◆ Exercise brief
Beginning at the line that contains "- reflexivity." and ending at the last line of the records below, retype each line exactly and add nothing.

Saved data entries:
Lemma for_page_returns {St} (it : Client.PageIterator) (acc : list string) (s : St) keys s' :
  for_page it acc s = (Return keys, s') -> iter_raises it = None.
Proof.
  revert acc. induction it as [|page rest IH|y]; intros acc; cbn.
  - reflexivity.
  - destruct (Client.Contents page); apply IH.
  - discriminate.
Qed.

Lemma iter_raises_then_raise (pages : list Client.Page) x :
  iter_raises (pages_then_raise pages x) = Some x.
Proof. induction pages as [|page pages IH]; cbn; [reflexivity | exact IH]. Qed.

Lemma spec_flatten_app (l1 l2 : list Client.Page) :
  spec_flatten (l1 ++ l2) = spec_flatten l1 ++ spec_flatten l2.
Proof. unfold spec_flatten. rewrite map_app, concat_app. reflexivity. Qed.

Lemma count_calls_snoc p (l : list Call) c :
  count_calls p (l ++ [c]) = count_calls p l + (if p c then 1 else 0).
Proof.
  unfold count_calls. rewrite filter_app, length_app. f_equal.
  rewrite filter_cons. destruct (p c); reflexivity.
Qed.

◆ Answer to this exercise
  - reflexivity.
  - destruct (Client.Contents page); apply IH.
  - discriminate.
Qed.

Lemma iter_raises_then_raise (pages : list Client.Page) x :
  iter_raises (pages_then_raise pages x) = Some x.
Proof. induction pages as [|page pages IH]; cbn; [reflexivity | exact IH]. Qed.

Lemma spec_flatten_app (l1 l2 : list Client.Page) :
  spec_flatten (l1 ++ l2) = spec_flatten l1 ++ spec_flatten l2.
Proof. unfold spec_flatten. rewrite map_app, concat_app. reflexivity. Qed.

Lemma count_calls_snoc p (l : list Call) c :
  count_calls p (l ++ [c]) = count_calls p l + (if p c then 1 else 0).
Proof.
  unfold count_calls. rewrite filter_app, length_app. f_equal.
  rewrite filter_cons. destruct (p c); reflexivity.
Qed.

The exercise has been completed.